An all-male panel on the creation of the contemporary operas Fly Away Peter and the upcoming Oscar and Lucinda – which didn’t include Fly Away Peter director Imara Savage and designer Elizabeth Gadsby – was a particular sore point for many women. It highlighted what some said were other notable absences from the event. Names suggested included composer Cat Hope, for example, whose opera Speechless premiered at the Perth Festival this year, Indigenous composer Deborah Cheetham, director Adena Jacobs and artistic director of Chamber Made, Tamara Saulwick.
The staging of John Adams’ A Flowering Tree, an opera based on an Indian folk tale, proved to be a lightning rod at NOW 2019. Women I spoke to told me that the staging emphasised the white colonial gaze, and reproduced the tired operatic trope of violence against women. Many women felt that it pointed to the complexities of sexism and racism in opera culture, demonstrating particularly how the reproduction of privilege in a male-dominated field is embedded in the artform itself.
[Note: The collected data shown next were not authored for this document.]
(** * chart-thing: statistics, scales, binning and line compression

    A shallow embedding of [src/common.ts], [src/BinStats1d.tsx],
    [src/BinStats2d.tsx] and [src/LineSegments.tsx].

    JavaScript numbers are IEEE 754 binary64 values; they are embedded as
    Rocq's primitive [float], whose operations are the same binary64
    operations.  Array lengths and positions are [nat]. *)

From Stdlib Require Import Floats ZArith List Bool String Lia PArith.
Import ListNotations.

Set Implicit Arguments.

(** ** JavaScript values and numbers *)

Module JS.

Local Open Scope float_scope.

(** Abrupt completions raised by the modelled code. *)
Inductive error := TypeError | RangeError.

Inductive completion (A : Type) : Type :=
| Normal (a : A)
| Throw (e : error).
Arguments Normal {A} a.
Arguments Throw {A} e.

Definition bind {A B} (c : completion A) (k : A -> completion B)
  : completion B :=
  match c with
  | Normal a => k a
  | Throw e => Throw e
  end.

(** The values a record field or an accessor can produce. *)
Inductive value :=
| VUndefined
| VNull
| VBoolean (b : bool)
| VNumber (n : float)
| VString (s : string).

(** A record: an object, given by its own properties. *)
Definition object := list (string * value).

Fixpoint get (o : object) (k : string) : option value :=
  match o with
  | [] => None
  | (k', v) :: o' => if String.eqb k k' then Some v else get o' k
  end.

(** [a >= b] and [a > b] on numbers. *)
Definition geb (a b : float) : bool := b <=? a.
Definition gtb (a b : float) : bool := b <? a.

(** [Number.isFinite] on a number. *)
Definition Number_isFinite (n : float) : bool := is_finite n.

(** Truthiness of a number: [0], [-0] and [NaN] are falsy. *)
Definition truthy (n : float) : bool := negb (is_nan n || is_zero n).

(** Truthiness of a string: only the empty string is falsy. *)
Definition truthy_string (s : string) : bool :=
  match s with
  | EmptyString => false
  | _ => true
  end.

(** [v || 0] where [v] is a number or [undefined]. *)
Definition or_zero (v : option float) : float :=
  match v with
  | Some n => if truthy n then n else 0
  | None => 0
  end.

Definition Math_PI : float := 0x1.921fb54442d18p+1.

Definition Math_max (a b : float) : float :=
  if is_nan a || is_nan b then nan
  else if a <? b then b
  else if b <? a then a
  else if get_sign a then b else a.

Definition Math_min (a b : float) : float :=
  if is_nan a || is_nan b then nan
  else if a <? b then a
  else if b <? a then b
  else if get_sign a then a else b.

(** The number with value [n], for [n] below 2^53. *)
Definition of_nat (n : nat) : float :=
  of_uint63 (Uint63.of_Z (Z.of_nat n)).

(** The binary64 value of a positive integer below 2^53, in canonical
    form: the mantissa is shifted to 53 bits. *)
Definition SFof_pos (p : positive) : spec_float :=
  let '(m, e) := shl_align p 0 (Zpos (digits2_pos p) - prec) in
  S754_finite false m e.
Definition labelOffset (LT : LineTables) (Label : MCSymbol) : Z :=
  to_uint64 (fragmentStart (LineSection LT) (getFragment Label) +
             getSymbolOffset Label).

(** The units [updateLineTableOffsets] gives a relocation: those with a
    line-table label and a statement-list attribute. *)
Definition lineTableOf (LT : LineTables) (CU : DWARFUnit)
    : option (AttrInfo * MCSymbol) :=
  Label ← getLabel LT (to_uint32 (getOffset (Info CU)));
  AttrVal ← getUnitDIE CU ≫= (λ DIE, findAttributeInfo DIE DW_AT_stmt_list);
  Some (AttrVal, Label).

Definition statementList (AttrVal : AttrInfo) : Z := getRawUValue (V AttrVal).

(** What the walk over the compile units keeps: the running offset is the
    offset of the iterator's position in the line section. *)
Definition lineOffsetKept (LT : LineTables) (St : LineTableState) : Prop :=
  LineOffset St =
  to_uint64 (fragmentStart (LineSection LT) (CurrentFragment St) + CurrentOffset St).

(** Two compile units with a statement list at 0 and at 40, and a type unit
    that shares the second one. *)
Definition exampleLineAbbrev : DWARFAbbreviationDeclaration :=
  mkAbbrev 9 DW_TAG_compile_unit false
    [mkAttributeSpec DW_AT_stmt_list DW_FORM_sec_offset].

Definition exampleLineUnit (UnitOffset StmtList : Z) : DWARFUnit :=
  mkUnit (mkUnitInfo UnitOffset 11 (UnitOffset + 64) None false None 8 4)
    [mkEntry (UnitOffset + 11) (UnitOffset + 16) (Some exampleLineAbbrev)
       [mkAttrInfo (mkFormValue DW_FORM_sec_offset StmtList None [])
          (UnitOffset + 12)]
       None None]
    (λ _, ([], false)) (λ _, None) "" None "" [].

Definition exampleLineContext : BinaryContext :=
  exampleContext [exampleLineUnit 0 0; exampleLineUnit 64 40] (λ _, None).

(** The new line section: three fragments of 30, 20 and 50 bytes; the table
    of the first unit starts the section, the table of the second one lies
    6 bytes into the second fragment. *)
Definition exampleLineTables : LineTables :=
  mkLineTables
    [mkFragment FT_Data 30; mkFragment FT_Dwarf 20; mkFragment FT_Data 50]
    (λ CUID, if bool_decide (CUID = 0) then Some (mkSymbol 0 0)
             else if bool_decide (CUID = 64) then Some (mkSymbol 1 6)
             else None)
    1 [exampleLineUnit 128 40] true true.

(** A main unit and the split unit 7, whose writer is of the loclists kind,
    with one deferred location list of the split unit. *)
Definition exampleSplitLocRewriter : DWARFRewriter :=
  set_DwoLocListDebugInfoPatches {[ 7 := [mkLocListPatch 30 7 12] ]}
    (set_LocListWritersByCU
       {[ 0 := mkLocWriter false []; 7 := mkLocWriter true [] ]} emptyRewriter).

(** * Properties *)

(** ** Bytes *)

Lemma Z_of_byte_range b : 0 ≤ Z_of_byte b < 256.
Proof.
  unfold Z_of_byte. pose proof (Byte.to_N_bounded b). lia.
Qed.

Lemma Z_of_byte_of_Z z : Z_of_byte (byte_of_Z z) = z mod 256.
Proof.
  unfold Z_of_byte, byte_of_Z.
  pose proof (Z.mod_pos_bound z 256 eq_refl) as Hz.
  destruct (Byte.of_N (Z.to_N (z mod 256))) as [b|] eqn:E; simpl.
  - apply Byte.to_of_N in E. rewrite E. lia.
  - apply Byte.of_N_None_iff in E. lia.
Qed.

Lemma length_writeLE n v : length (writeLE n v) = n.
Proof. revert v. induction n as [|n IH]; intros v; simpl; [done|]. by rewrite IH. Qed.

Lemma readLE_writeLE n v : readLE (writeLE n v) = v mod 256 ^ Z.of_nat n.
Proof.
  revert v. induction n as [|n IH]; intros v.
  - simpl. by rewrite Z.mod_1_r.
  - cbn [writeLE readLE]. rewrite Z_of_byte_of_Z, IH.
    rewrite Nat2Z.inj_succ, Z.pow_succ_r by lia.
    rewrite Z.rem_mul_r by lia. lia.
Qed.

(** ** [.gdb_index] regeneration *)

Lemma to_uint32_small x : 0 ≤ x < 2 ^ 32 → to_uint32 x = x.
Proof. intros. unfold to_uint32. by apply Z.mod_small. Qed.

Lemma to_uint64_small x : 0 ≤ x < 2 ^ 64 → to_uint64 x = x.
Proof. intros. unfold to_uint64. by apply Z.mod_small. Qed.

Lemma to_int32_small x : - 2 ^ 31 ≤ x < 2 ^ 31 → to_int32 x = x.
Proof. intros. unfold to_int32. rewrite Z.mod_small; lia. Qed.

Lemma to_int32_to_uint32 x : to_int32 (to_uint32 x) = to_int32 x.
Proof.
  unfold to_int32, to_uint32. f_equal.
  rewrite Zplus_mod_idemp_l. done.
Qed.

Lemma slice_Ok bs off len :
  0 ≤ off → 0 ≤ len → off + len ≤ Z.of_nat (length bs) →
  slice bs off len = Ok (take (Z.to_nat len) (drop (Z.to_nat off) bs)).
Proof.
  intros. unfold slice. rewrite bool_decide_eq_true_2; [done|lia].
Qed.

Lemma slice_inv bs off len r :
  slice bs off len = Ok r →
  0 ≤ off ∧ 0 ≤ len ∧ off + len ≤ Z.of_nat (length bs) ∧
  r = take (Z.to_nat len) (drop (Z.to_nat off) bs).
Proof.
  unfold slice. case_bool_decide; [|done]. intros [= <-]. repeat split; lia.
Qed.

Lemma slice_app_mid pre mid post :
  slice (pre ++ mid ++ post) (Z.of_nat (length pre)) (Z.of_nat (length mid)) = Ok mid.
Proof.
  rewrite slice_Ok; rewrite ?length_app; try lia.
  rewrite !Nat2Z.id, drop_app_length, take_app_length. done.
Qed.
As Catherine Clément showed in her ground-breaking book of feminist music criticism, Opera: Or the Undoing of Women, the violated woman is a fundamental trope of the artform. The glamourised murder, suicide, rape or mutilation of women, and the “beautiful suffering” that follows, is widely considered to be synonymous with opera itself. Likewise, artistic appropriations of women from “exotic” cultures, reflecting the global depredations of colonial Europe, are rife: Puccini’s Madama Butterfly and Turandot are stellar examples of this kind of orientalist kitsch.
Lim said she was disheartened by the inability of many men to even perceive the problem. “It was obvious to all of us that violence towards some kinds of bodies (especially the female, non-Western ones) is the expected norm in the artform.” She said the idea that these are “appropriate” stories for opera was reinforced by other work by men shown during the weekend.
“The issue of even noticing that violence is happening, that exclusion is happening, that there are a myriad sexist micro-aggressions happening (in language, forms of address, body language and so on) is a huge one,” said Lim. “It felt that that was only tangible to the women. The men often can’t perceive the wall because they don’t come up against it.”
Ultimately, what these artists want is simple. As composer Bree van Reyk said: “I want the stories and creative work of women to resonate equally with that of men.”
Blackwood said that there’s a lot of good work on inclusivity going on at institutions, including Queensland Conservatorium and Griffith University, who were co-presenters of NOW 2019. “There are awesome women driving change,” she said. “Professor Brydie Leigh-Bartleet, and Professor Vanessa Tomlinson at Griffith, for example, are demonstrating great leadership.
“This is about privilege, power, respect, generosity, and leadership. It’s about valuing the female cohort and enriching the artform with a diversity of voices. I want to start an open conversation and make systemic change. Opera needs to step up and come to the party.”